When makers of heart defibrillators wanted Medicare to vastly expand the types of patients eligible to receive the devices, which can cost upward of $25,000, agency officials were skeptical. It was not clear how many of those patients would actually need a defibrillator, a device that can deliver a life-saving shock to restore a faltering heart to normal rhythm.
So government and industry struck a deal back in 2004. Medicare agreed to expand the device's use, nearly doubling the number of patients who qualified for one. The companies, in return, agreed to pay for a study to see which patients really benefited.
Five years later, Medicare underwrites more than half of the $4 billion the nation now spends annually on defibrillators, but the agency is no closer to knowing how many lives that big investment is saving. That is because the device companies did not finance the study beyond their initial $4 million commitment, and Medicare did not pick up the slack. As a result, researchers still cannot gather data that would identify the types of patients who would most benefit from a defibrillator.
And so, doctors keep implanting costly defibrillators in patients who may not benefit from them. And doctors and patients have no way of knowing whether one producer's model performs better than a competitor's.
The picture is no clearer for the many other types of medical devices that taxpayers, through government-run programs like Medicare, underwrite. Every year, for instance, doctors give patients tens of thousands of artificial hips and knees, without having the data to indicate how long they will last or which ones work best, and Medicare picks up the bills.
As Congress seeks to revamp the nation's health care system, medical devices might seem an inviting target to better control Medicare spending. Outlays on implanted devices stand at about $76 billion annually in this country and are rising at a rate faster than the cost of drugs, according to a recent study by the McKinsey Global Institute, a consulting group. With an aging population in America, Medicare is picking up more of those costs.
But legislation pending in the House and Senate may not help, some experts say, because the proposals do not require device makers to compete on the same ground as other manufacturers — product performance and price.
Medical devices pose unique challenges for lawmakers. Medicare does not set or negotiate prices for the implants. Instead, it pays a flat rate to a hospital for procedures to give a patient a defibrillator or a hip, leaving it up to the hospital to negotiate the price of the device with the maker — a negotiation in which hospitals may have little leverage.
Unlike other hospital products, implants are so-called physician preference items, meaning that doctors — not the hospitals — often choose which manufacturer's implant to use. It is a decision that can be skewed by a doctor's relationship to a company and can also undercut a hospital's ability to negotiate the best price, experts say.
Medicare's laissez-faire approach has big implications for taxpayers because every year, spending on device-related procedures soars ever higher.
"This is a dysfunctional market if you take the perspective of the consumer or public programs like Medicare," said Jeffrey C. Lerner, the president and chief executive of the ECRI Institute, a nonprofit organization in Plymouth Meeting, Pa., that evaluates medical devices for clients that include hospitals.
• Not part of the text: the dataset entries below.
(** C3, as the program has it.  When the tool of a stage cannot be
    started or exits with a code other than zero, the message of the
    failure is the last effect of the run and [main] returns from that
    stage: no tool of a later stage is started, every file opened for
    writing is a file of a stage up to this one, and so neither a file of
    a later stage nor the Burp file, the summary or the prompt; no message
    of the steps after the last stage is printed, and a file that is not
    one of a stage up to this one, and that the child processes leave
    alone, is after the run what it was before.  The process ends with
    exit status 0, as it does after a run that finishes. *)
Theorem short_circuit self w pre step cmd post :
  events_of (main self w) = pre ++ EvRun step cmd :: post →
  exited_zero (spawn cmd (replay w pre)).1 = false →
  (∃ m, post = [EvPrint m] ∧ failure_message step m)
  ∧ result_of (main self w) = Ret (Some (HaltedAt step))
  ∧ process_status (result_of (main self w)) = 0%Z
  ∧ (∀ step' cmd', EvRun step' cmd' ∈ events_of (main self w) →
       (stage_index step' ≤ stage_index step)%nat)
  ∧ (∀ s, stage_files self s
          = path_join (output_dir self)
            <$> match s with
                | Subfinder => [lit "subfinder.txt"]
                | DNSx => [lit "dnsx.txt"]
                | Naabu => [lit "naabu.txt"]
                | HTTPx => [lit "httpx.txt"]
                | Katana => [lit "katana_input_clean.txt"; lit "katana.txt"]
                end)
  ∧ post_files self
    = path_join (output_dir self)
      <$> [lit "urls_for_burp.txt"; lit "summary.json"; lit "llm_prompt.txt"]
  ∧ (∀ path mode data, EvOpen path mode data ∈ events_of (main self w) →
       (∃ step', (stage_index step' ≤ stage_index step)%nat
                 ∧ path ∈ stage_files self step')
       ∧ (∀ step', (stage_index step < stage_index step')%nat →
                   path ∉ stage_files self step')
       ∧ path ∉ post_files self)
  ∧ (∀ m, EvPrint m ∈ events_of (main self w) →
       is_post_message m = false
       ∧ ∀ step', msg_stage m = Some step' →
                  (stage_index step' ≤ stage_index step)%nat)
  ∧ (∀ path,
       (∀ step', (stage_index step' ≤ stage_index step)%nat →
                 path ∉ stage_files self step') →
       (∀ cmd' w0, files (spawn cmd' w0).2 !! path = files w0 !! path) →
       files (world_of (main self w)) !! path = files w !! path).
Proof using All.
  intros Hev Hfail.
  destruct (main_failed_run self w pre step cmd post Hev Hfail)
    as (Hr & Hm & Hmain).
  destruct (halted_run_effects self w step Hr)
    as (_ & _ & Hruns & Hopens & Hprints & Hframe).
  rewrite Hmain. proj_cbn.
  split_and!; [done | done | done | | by intros [] | done | | |done].
  - intros step' cmd' [Hin | Hin]%elem_of_cons; [done | by eapply Hruns].
  - intros path mode data [Hin | Hin]%elem_of_cons; [done | by eapply Hopens].
  - intros m [Hin | Hin]%elem_of_cons; [done | by apply Hprints].
Qed.

(** C6, as the program has it.  When the output directory cannot be made
    (outside dry-run mode: its name is empty, it is a file, or the system
    refuses), [main] ends by the exception before anything else happens,
    and the process has exit status 1.  Otherwise let [missing] be the
    tools the check of the required tools finds missing.  When there is
    one, the process ends with exit status 1, the list of the missing
    tools being its last message, and no stage was started.  When there
    is none the exit status is 0, whether a stage failed or not: either
    the run stopped at the first stage whose tool failed, the message of
    the failure coming last, or every tool started exited with code zero
    and the run went through the steps after the last stage and ended with
    the closing panel, the Burp file and the summary written outside
    dry-run mode.  And whenever the tool of a stage fails, the run stops at
    that stage and the exit status is 0. *)
Theorem exit_status_of_run self w :
  (directory_ready self w = false
   ↔ dry_run self = false
     ∧ (output_dir self = [] ∨ is_Some (files w !! output_dir self)
        ∨ makedirs_ok (output_dir self) w = false))
  ∧ (directory_ready self w = false →
     main self w = (Ret None, w, [])
     ∧ process_status (result_of (main self w)) = 1%Z)
  ∧ (directory_ready self w = true →
     ∃ missing,
       result_of (missing_tools REQUIRED_TOOLS w) = Ret missing
       ∧ (missing ≠ [] →
          result_of (main self w) = Exit 1
          ∧ process_status (result_of (main self w)) = 1%Z
          ∧ (∀ step cmd, EvRun step cmd ∉ events_of (main self w))
          ∧ last (events_of (main self w))
            = Some (EvPrint (MsgMissingTools missing)))
       ∧ (missing = [] →
          process_status (result_of (main self w)) = 0%Z
          ∧ ((∃ s pre cmd m,
                result_of (main self w) = Ret (Some (HaltedAt s))
                ∧ events_of (main self w) = pre ++ [EvRun s cmd; EvPrint m]
                ∧ tools_succeeded w pre = true
                ∧ exited_zero (spawn cmd (replay w pre)).1 = false
                ∧ failure_message s m)
             ∨ (result_of (main self w) = Ret (Some Finished)
                ∧ tools_succeeded w (events_of (main self w)) = true
                ∧ (∃ prx burp, last (events_of (main self w))
                               = Some (EvPrint (MsgDone prx burp)))
                ∧ (dry_run self = false →
                   (∃ data, EvOpen (path_join (output_dir self)
                                      (lit "urls_for_burp.txt")) ModeW data
                            ∈ events_of (main self w))
                   ∧ (∃ data, EvOpen (path_join (output_dir self)
                                        (lit "summary.json")) ModeW data
                              ∈ events_of (main self w)))))))
  ∧ (∀ pre step cmd post,
       events_of (main self w) = pre ++ EvRun step cmd :: post →
       exited_zero (spawn cmd (replay w pre)).1 = false →
       result_of (main self w) = Ret (Some (HaltedAt step))
       ∧ (∃ m, post = [EvPrint m] ∧ failure_message step m)
       ∧ process_status (result_of (main self w)) = 0%Z).
Proof using All.
  split_and!.
  - unfold directory_ready.
    destruct (dry_run self); cbn [orb]; [by split; [|intros []]|].
    destruct (output_dir self) as [|c d] eqn:Hd; cbn [truthy andb].
    { split; [|done]. intros _. split; [done | by left]. }
    case_bool_decide as Hfile; cbn [negb andb].
    { split; [|done]. intros _. split; [done | right; by left]. }
    split.
    + intros Hok. split; [done | right; by right].
    + intros [_ [? | [? | ?]]]; done.
  - intros Hready. rewrite (main_crash self w Hready). done.
  - intros Hready.
    destruct (main_run self w Hready) as (Hres & _ & Hevs).
    destruct (execute_spec self w) as (missing & Hm & Hspec).
    pose proof (execute_first_failure self w) as Hff.
    exists missing. split; [done|].
    assert (∀ evs, tools_succeeded w
                     ((if dry_run self then []
                       else [EvMakedirs (output_dir self)]) ++ evs)
                   = tools_succeeded w evs) as Hmk
      by (intros evs; by destruct (dry_run self)).
    unfold wp in Hspec. rewrite Hres, Hevs.
    destruct (result_of (execute self w)) as [[s|]|code];
      cbn [execute_post stages_post first_failure ran process_status]
        in Hspec, Hff |- *; split.
    + intros Hne. by destruct Hspec as [-> _].
    + intros _. split; [done|]. left.
      destruct Hff as (pre & cmd & m & -> & Hpre & Hz & Hf).
      exists s, ((if dry_run self then []
                  else [EvMakedirs (output_dir self)]) ++ pre), cmd, m.
      split_and!; [done | by rewrite app_assoc | by rewrite Hmk | | done].
      by destruct (dry_run self).
    + intros Hne. by destruct Hspec as [-> _].
    + intros _. split; [done|]. right.
      destruct Hspec as (_ & (prx & burp & Hl) & Hw).
      split_and!; [done | by rewrite Hmk | eexists _, _; by apply last_app_r |].
      intros Hdry. destruct (Hw Hdry) as [[d1 H1] [d2 H2]].
      split; eexists; apply elem_of_app; right; eassumption.
    + intros Hne. destruct Hspec as (-> & _ & Hall).
      destruct (check_tools_exit w missing Hm Hne) as [Hct Hce].
      rewrite (execute_exit self w 1 Hct). proj_cbn.
      rewrite (execute_exit self w 1 Hct) in Hall, Hff.
      cbn [events_of snd] in Hall, Hff.
      split_and!; [done | done | |].
      * intros step cmd [Hin | Hin]%elem_of_app.
        -- destruct (dry_run self); [by apply elem_of_nil in Hin|].
           by apply list_elem_of_singleton in Hin.
        -- rewrite Forall_forall in Hff. by specialize (Hff _ Hin).
      * apply last_app_r. rewrite Hce. by rewrite last_cons, last_snoc.
    + intros ->. by destruct Hspec as (_ & Hne & _).
  - intros pre step cmd post Hev Hfail.
    destruct (main_failed_run self w pre step cmd post Hev Hfail)
      as (_ & Hm & ->).
    by split_and!.
Qed.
No one questions that implants like defibrillators and artificial hips extend and improve lives. But profit margins on medical devices are also among the highest for any medical products — over 20 percent, in the case of a defibrillator or an artificial hip, according to analysts.
In an effort to slow federal spending, the bill passed by the Senate Finance Committee would require the device industry to pay the government $4 billion a year for five years, with the portions allocated among individual companies based on their market shares. But device makers, including the ones that initially financed the defibrillator study — Medtronic, Boston Scientific and St. Jude Medical — have fiercely resisted the provision, calling it an unfair "tax" that will stifle innovation and cause job losses.
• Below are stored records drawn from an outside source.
(** On ASCII text [strip] and [upper] stay within ASCII. *)
Lemma es_ascii_lstrip s : es_ascii s = true -> es_ascii (ascii_lstrip s) = true.
Proof.
  unfold es_ascii. induction s as [|c s IH]; [reflexivity|].
  cbn [todos ascii_lstrip]. intros H. destruct (ascii_is_space c).
  - apply andb_true_iff in H. now apply IH.
  - exact H.
Qed.

Lemma es_ascii_rstrip s : es_ascii s = true -> es_ascii (ascii_rstrip s) = true.
Proof.
  unfold es_ascii. induction s as [|c s IH]; [reflexivity|].
  cbn [todos ascii_rstrip]. intros H. apply andb_true_iff in H.
  destruct H as [Hc Hs]. specialize (IH Hs).
  destruct (ascii_rstrip s) as [|d r].
  - destruct (ascii_is_space c); [reflexivity|]. cbn [todos]. now rewrite Hc.
  - cbn [todos] in *. now rewrite Hc, IH.
Qed.

Lemma es_ascii_strip s : es_ascii s = true -> es_ascii (ascii_strip s) = true.
Proof. intros H. unfold ascii_strip. now apply es_ascii_rstrip, es_ascii_lstrip. Qed.

(** An interpreter that is right on ASCII text normalizes it as the ASCII
    functions do. *)
Lemma normaliza_en_ascii py s :
  coincide_en_ascii py -> es_ascii s = true ->
  str_upper py (str_strip py s) = ascii_upper (ascii_strip s).
Proof.
  intros Hpy Hs. destruct (Hpy s Hs) as [-> _].
  now destruct (Hpy (ascii_strip s) (es_ascii_strip s Hs)) as [_ ->].
Qed.

(** C10. Whatever [str.strip] and [str.upper] do, for a non-empty
    submitted rol (the field is required) and an instance whose pk is unset
    or not 0: the validator raises [ValidationError] when a stored case
    other than the one being edited holds the rol stripped and put in
    capitals, and otherwise returns that normalized rol; it never writes.
    Hence two submitted texts with the same normalized form get the same
    outcome; on ASCII text, where the two functions are known, those are
    the texts that differ only in surrounding whitespace and letter
    case. *)
Theorem clean_rol_normaliza :
  forall py ipk r w,
    r <> ""%string ->
    ipk <> Some 0 ->
    let rol := str_upper py (str_strip py r) in
    (otro_caso_con_rol ipk rol w ->
     clean_rol py ipk (Some r) w
     = (Raise (ValidationError ("Ya existe un caso con el rol '" ++ rol ++ "'")), w))
    /\ (~ otro_caso_con_rol ipk rol w ->
        clean_rol py ipk (Some r) w = (Ok (Some rol), w))
    /\ ((exists msg, fst (clean_rol py ipk (Some r) w) = Raise (ValidationError msg))
        <-> otro_caso_con_rol ipk rol w)
    /\ (forall r2,
           r2 <> ""%string -> str_upper py (str_strip py r2) = rol ->
           clean_rol py ipk (Some r2) w = clean_rol py ipk (Some r) w)
    /\ (forall r2,
           r2 <> ""%string -> coincide_en_ascii py ->
           es_ascii r = true -> es_ascii r2 = true ->
           misma_salvo_formato r r2 ->
           clean_rol py ipk (Some r2) w = clean_rol py ipk (Some r) w).
Proof.
  intros py ipk r w Hr Hpk rol.
  assert (Hforma : forall s, s <> ""%string ->
            clean_rol py ipk (Some s) w
            = match casos_con_rol ipk (str_upper py (str_strip py s)) w with
              | _ :: _ =>
                (Raise (ValidationError
                          ("Ya existe un caso con el rol '"
                             ++ str_upper py (str_strip py s) ++ "'")), w)
              | [] => (Ok (Some (str_upper py (str_strip py s))), w)
              end).
  { intros s Hs. unfold clean_rol. destruct s as [|c s]; [now contradiction Hs|].
    cbn [str_truthy]. unfold bind, get_world, raise, ret.
    destruct (casos_con_rol ipk _ w); reflexivity. }
  pose proof (casos_con_rol_otro ipk rol w Hpk) as Hotro.
  assert (Hmisma : forall r2, r2 <> ""%string ->
            str_upper py (str_strip py r2) = rol ->
            clean_rol py ipk (Some r2) w = clean_rol py ipk (Some r) w).
  { intros r2 Hr2 Hm. rewrite (Hforma r2 Hr2), (Hforma r Hr). fold rol.
    now rewrite Hm. }
  rewrite (Hforma r Hr). fold rol in Hotro |- *.
  split; [|split; [|split; [|split]]].
  - intros H. apply Hotro in H. destruct (casos_con_rol ipk rol w);
      [now contradiction H|reflexivity].
  - intros H. destruct (casos_con_rol ipk rol w) as [|c l]; [reflexivity|].
    exfalso. apply H, Hotro. discriminate.
  - rewrite <- Hotro. destruct (casos_con_rol ipk rol w) as [|c l]; cbn; split.
    + intros [msg H]. discriminate.
    + intros H. now contradiction H.
    + intros _. discriminate.
    + intros _. eexists. reflexivity.
  - intros r2 Hr2 Hm. rewrite (Hforma r2 Hr2). now rewrite Hm.
  - intros r2 Hr2 Hpy Ha Ha2 Hm. rewrite (Hforma r2 Hr2).
    apply normaliza_salvo_formato in Hm.
    rewrite (normaliza_en_ascii py r2 Hpy Ha2), <- Hm,
      <- (normaliza_en_ascii py r Hpy Ha).
    reflexivity.
Qed.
The companies have the support of some elected officials from the device makers' home states, including Al Franken, the freshman Democratic senator of Minnesota, where Medtronic, the nation's biggest device producer, and St. Jude Medical and some other device companies are based.
Although a political compromise over the issue is expected, the type of revenue claw-back contained in the Finance Committee bill would do little to address the underlying scientific and economic challenges that devices pose, several experts said.
The big problems, in such experts' view, is that there is little data available to compare the benefits of competing makers' products or to determine how much buyers, like hospitals, should be paying for them, said Eugene Schneller, a business professor at Arizona State University in Tempe.
For example, even doctors acknowledge that they typically have little reason to be concerned about a device's costs when it comes to deciding which one to use. One doctor compared it to giving a car buyer a blank check and letting him choose between a Maserati or Honda.
"You are going to walk out of a dealership with a really nice car, if you don't have to pay," said William Maisel, a cardiologist at Beth Israel Deaconess Medical Center in Boston.
However, unlike a car buyer, who can see a vast array of comparative information about competing products, a cardiologist or an orthopedic surgeon has little if any comparative data when choosing a device.
Also, many doctors are unlikely to shop around, because they tend to stick with a single producer — either because they have been trained on a particular maker's devices or because they have financial ties to the company.